# Any teff growers out there?



## jd6400 (Jun 3, 2008)

Would like the pro`s and cons...... Live in NE OH. Need something for one late cutting on marginal clay ground. Thanks Jim


----------



## downtownjr (Apr 8, 2008)

I talked to a guy at the Louisville Farm show about...thought I may try it if I ever need to plant something for a quick fix for a year. also interested in hearing about it


----------



## OhioHay (Jun 4, 2008)

We tried 30 acres of teff last year. We planted it the first week of June in North Central Ohio and then it didn't rain for six weeks. We had mixed results. Where we got a stand, it showed great potential. Unfortunately we had many thin spots due to the lack of moisture and those spots then got foxtail in them. We ended up wrapping both cuttings for our brood cows instead of being able to sell it into the horse market. We are going to plant 30 acres again this year when the weather dries out enough and give it another chance.


----------



## Erock813 (Jun 3, 2008)

We put in a field last year the first of july,and it came up pretty good,we didnt have much rain for the first month and i figured it was a dead cause.

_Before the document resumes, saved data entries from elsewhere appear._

Lemma services_returns i k : forall l j m o g rc, wf m -> Forall serv_fits l -> sgs m !! k = Some g -> g_serv_count g = Z.of_nat j ->
  (j + length l <= 32)%nat -> (forall i', (i < i')%nat -> sg_block i' <> k) -> fresh_groups (S i) m -> fresh_servs i j m ->
  returns m o (load_services serv_block i k j l rc) (fun _ m' => wf m' /\ fresh_groups (S i) m' /\ fresh_servs (S i) 0 m' /\ conns m' = conns m).
Proof.
  induction l as [|n l IH]; intros j m o g rc W Hfit Hg Hcnt Hlen Hk Hfg Hfs; cbn [load_services].
  { apply returns_ret. split; [done|]. split; [done|]. split; [|done]. intros i' j' Hi. apply Hfs. lia. }
  apply Forall_cons in Hfit as [Hn Hfit]. cbn [length] in Hlen. eapply returns_bind; [by apply serv_load_returns|].
  intros r m1 o1 [[-> ->]|(-> & Hnn & s & -> & Hs)].
  { apply returns_ret. split; [done|]. split; [done|]. split; [|done]. intros i' j' Hi. apply Hfs. lia. }
  rewrite (proj2 (Z.eqb_neq (serv_block i j) NULL)) by done. set (a := serv_block i j) in *. assert (Hna : servs m !! a = None) by (apply Hfs; [lia | done]).
  set (m1 := set_servs _ m). assert (W1 : wf m1) by (destruct Hs as (H1 & H2 & H3 & H4 & H5); by apply wf_new_serv).
  eapply returns_bind; [apply (add_returns m1 o1 a s k g); [done | apply lookup_insert_eq | done | done | lia]|].
  intros r m2 o2 (-> & W2 & s' & g' & -> & Hcnt'). change (negb (FH_OK =? FH_OK)) with false. cbn iota.
  match goal with |- returns ?x _ _ _ => change (conns m) with (conns x) end. apply (IH (S j) _ _ g'); [done | done | cbn; apply lookup_insert_eq | lia | lia | done | |].
  - intros i' Hi Hn'. cbn. rewrite lookup_insert_ne; [by apply Hfg|]. intros E. by apply (Hk i').
  - intros i' j' Hi Hn'. cbn. rewrite !lookup_insert_ne; [apply Hfs; [lia | done] | |]; intros E; apply Hserv in E as [-> ->]; [lia | done | lia | done].
Qed.

Lemma groups_returns : forall l i m o rc, wf m -> Forall group_fits l -> fresh_groups i m -> fresh_servs i 0 m ->
  returns m o (load_groups seconds sg_block serv_block i l rc) (fun _ m' => wf m' /\ conns m' = conns m).
Proof.
  induction l as [|n l IH]; intros i m o rc W Hfit Hfg Hfs; cbn [load_groups]; [by apply returns_ret|].
  apply Forall_cons in Hfit as [Hn Hfit]. eapply returns_bind; [by apply sg_load_returns|].
  intros r m1 o1 [[-> ->]|(-> & Hnn & g & Hg & Hgs & Hcnt & Hst)]; [by apply returns_ret|]. rewrite (proj2 (Z.eqb_neq _ NULL)) by done.
  assert (W1 : wf m1) by (rewrite Hg; apply wf_new_group; auto).
  assert (Hfg1 : fresh_groups (S i) m1).
  { intros i' Hi Hn'. rewrite Hg. cbn. rewrite lookup_insert_ne; [apply Hfg; [lia | done]|]. intros E. apply Hsg in E; [lia | done]. }
  assert (Hfs1 : fresh_servs i 0 m1) by (intros i' j' Hi; rewrite Hg; by apply Hfs).
  rewrite get_child by const_name. apply returns_must. destruct Hn as [_ Hn]. rewrite get_child in Hn by const_name.
  destruct (fh_cfg_find_child n (c_str "services")) as [services|].
  - destruct (Hn services eq_refl) as [Hl Hall]. eapply returns_bind; [apply (services_returns i (sg_block i) _ 0 m1 _ g); try done|].
    + rewrite Hg. cbn. apply lookup_insert_eq.
    + intros i' Hi E. apply eq_sym, Hsg in E; [lia | done].
    + assert (Ec : conns m1 = conns m) by (by rewrite Hg). intros [rc'|] m2 o2 (W2 & Hfg2 & Hfs2 & E); [rewrite <- Ec, <- E; by apply IH | apply returns_ret; split; [done | congruence]].
  - replace (conns m) with (conns m1) by (by rewrite Hg). apply IH; [done | done | done|]. intros i' j' Hi. apply Hfs1. lia.
Qed.

Lemma cfg_load_returns m o config : config_fits config -> servs m = ∅ -> sgs m = ∅ -> (forall d, wf (MkMgr ∅ ∅ (conns m) [] [] d (conn_list m) (next_conn_id m) (rfds m) (fdmax m))) ->
  returns m o (fh_mgmt_cfg_load seconds sg_block serv_block config) (fun _ m' => wf m' /\ conns m' = conns m).
Proof.
  intros Hfit E1 E2 W. unfold fh_mgmt_cfg_load.
  assert (exists d, seconds_of config (c_str "fhmgr.spawn_delay") = Some d) as [d ->].
  { unfold seconds_of, fh_cfg_get_string. destruct (path_read config (c_str "fhmgr") (c_str "spawn_delay")) as [v Hv]; [const_name.. |].
    change (c_str "fhmgr.spawn_delay") with (c_str "fhmgr" ++ 46 :: c_str "spawn_delay"). rewrite Hv. cbn [mbind option_bind].
    destruct (match v with None => None | Some node => head (cfg_values node) end) as [s|]; [|by eexists]. destruct (strtol s). by eexists. }
  apply returns_must. unfold fh_mgmt_serv_init. eapply returns_run; [apply run_modify|]. rewrite E1, E2.
  destruct (path_read config (c_str "fhmgr") (c_str "service_groups")) as [v Hv]; [const_name.. |].
  change (c_str "fhmgr" ++ 46 :: c_str "service_groups") with (c_str "fhmgr.service_groups") in Hv. rewrite Hv. apply returns_must.
  destruct v as [node|]; [|apply returns_ret; split; [apply W | done]]. match goal with |- returns ?x _ _ _ => change (conns m) with (conns x) end.
  apply groups_returns; [apply W | by apply Hfit | |].
  - intros i' _ _. apply lookup_empty.
  - intros i' j' _ _. apply lookup_empty.
Qed.
End start.

(** ** Sockets are opened *)
Section sockets.
Context {O : Type} (os : syscall -> O -> sysret * O).
(** Descriptors are below the size of an [fd_set]. *)
Context (Hsocket : forall o, -1 <= r_val (os SysSocket o).1 < 1024) (Haccept : forall s o, r_val (os (SysAccept s) o).1 < 1024).

Definition ends {A} (o : O) (c : io O A) (Q : A -> Prop) : Prop := exists r o', c o = Some (r, o') /\ Q r.
Lemma ends_ret {A} o (a : A) (Q : A -> Prop) : Q a -> ends o (mret a) Q.
Proof. intros H. by exists a, o. Qed.
Lemma ends_bind {A B} o (c : io O A) (k : A -> io O B) Q R : ends o c Q -> (forall r o', Q r -> ends o' (k r) R) -> ends o (c ≫= k) R.
Proof. intros (r & o1 & E & HQ) Hk. destruct (Hk r o1 HQ) as (r2 & o2 & E2 & HR). exists r2, o2. by rewrite (io_step _ _ _ _ _ E). Qed.
Lemma ends_sys {A} o c (k : sysret -> io O A) Q : (forall r o', os c o = (r, o') -> ends o' (k r) Q) -> ends o (r ← sys os c; k r) Q.
Proof. intros H. destruct (os c o) as [r o'] eqn:E. destruct (H r o' eq_refl) as (a & o2 & E2 & HQ). exists a, o2. unfold sys, mbind, io_bind in *. by rewrite E. Qed.
Lemma ends_status o c : ends o (sys_status os c) (fun _ => True).
Proof. apply ends_sys. intros r o' _. by apply ends_ret. Qed.
Lemma ends_block o s on : ends o (fh_sock_block os s on) (fun _ => True).
Proof. apply ends_sys. intros r o' _. destruct (_ <? 0); [by apply ends_ret | apply ends_status]. Qed.

Definition fits (fd : Z) : Prop := 0 <= fd < 1024.
Lemma ends_open o addr port : ends o (fh_tcp_open os addr port) (fun r => forall fd, r.2 = Some fd -> fits fd).
Proof.
  assert (Herr : forall o s, ends o (tcp_open_error os s) (fun r => forall fd, r.2 = Some fd -> fits fd)) by (intros; apply ends_sys; intros; by apply ends_ret).
  apply ends_sys. intros r o1 E1. specialize (Hsocket o). rewrite E1 in Hsocket. cbn [fst] in Hsocket. destruct (Z.eqb_spec (r_val r) (-1)) as [|Hs]; [by apply ends_ret|].
  eapply ends_bind; [apply ends_block|]. intros r2 o2 _. destruct (r2 <? 0); [apply Herr|]. eapply ends_bind; [apply ends_status|].
  intros r3 o3 _. destruct (r3 <? 0); [apply Herr|].
  eapply (ends_bind _ _ _ (fun _ => True)); [destruct (_ || _); [apply ends_status | by apply ends_ret]|]. intros r4 o4 _. destruct (r4 <? 0); [apply Herr|].
  eapply ends_bind; [apply ends_status|]. intros r5 o5 _. destruct (negb _); [apply Herr|]. apply ends_ret. intros fd [= <-]. unfold fits. lia.
Qed.
Lemma ends_server o addr port : ends o (fh_tcp_server os addr port) (fun r => forall fd, r.2 = Some fd -> fits fd).
Proof.
  eapply ends_bind; [apply ends_open|]. intros [rc [fd|]] o1 H; [|by apply ends_ret]. destruct (negb _); [by apply ends_ret|].
  eapply ends_bind; [apply ends_status|]. intros r2 o2 _. destruct (negb _); apply ends_ret; [done | exact H].
Qed.
Lemma ends_accept o s : ends o (fh_tcp_accept os s) (fun r => forall a p fd, r.2 = Some (a, p, fd) -> fits fd).
Proof.
  apply ends_sys. intros r o1 E1. specialize (Haccept s o). rewrite E1 in Haccept. cbn [fst] in Haccept. destruct (Z.ltb_spec (r_val r) 0) as [|Hr]; [by apply ends_ret|].
  eapply ends_bind; [apply ends_status|]. intros r2 o2 _. destruct (negb _).
  - apply ends_sys. intros. by apply ends_ret.
  - apply ends_ret. intros a p fd [= _ _ <-]. unfold fits. lia.
Qed.
End sockets.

We had a good rain a month later and it got hot! I didnt check on the fileld for a week,was i surprised,i grew 2 feet !!! We cut it on the 8th week and averaged around 3 ton and then we cut it right after a frost 6 weeks later and got another 2 ton. We seeded it with a brillion seeder at 10lbs an acre. We also put on 40lbs of nitrogen at plant. We did find it is a real soft and very palatable. Its a little hard to dry cause its stem are so fine,so use your moisture tester.


----------



## simpjim (Jun 5, 2008)

I just planted 25 acres this past spring. So far ok- I question if I will get my seed/fert back out of it at this point. I am not used to raising annuals. I will keep you posted!


----------



## jd6400 (Jun 3, 2008)

keep us posted on how the teff does . Jim


----------



## ButchAutomatic (Jun 4, 2008)

I'm in east centeral Minnesota, planted 30 acres last year is was very dry here and on poor soils and got 3 ton per acre. sold into horse market at $200+ per ton. planted 175 acres this year at 12 pounds, we have been getting lots of rain and its looking good.


----------



## slfactivitybarn (Jun 4, 2008)

I am trying the teff hay this year on 17 acres. Planted it two weeks ago and in seeing great potential in spots of the field. Some areas have been washed out or no growth yet. We killed a field of orchard with dixon brome grass. The field looked horrible so we thought would broadcast it and pack it. I think we are going to have to really work teh field for next year to hopefully get better results.


----------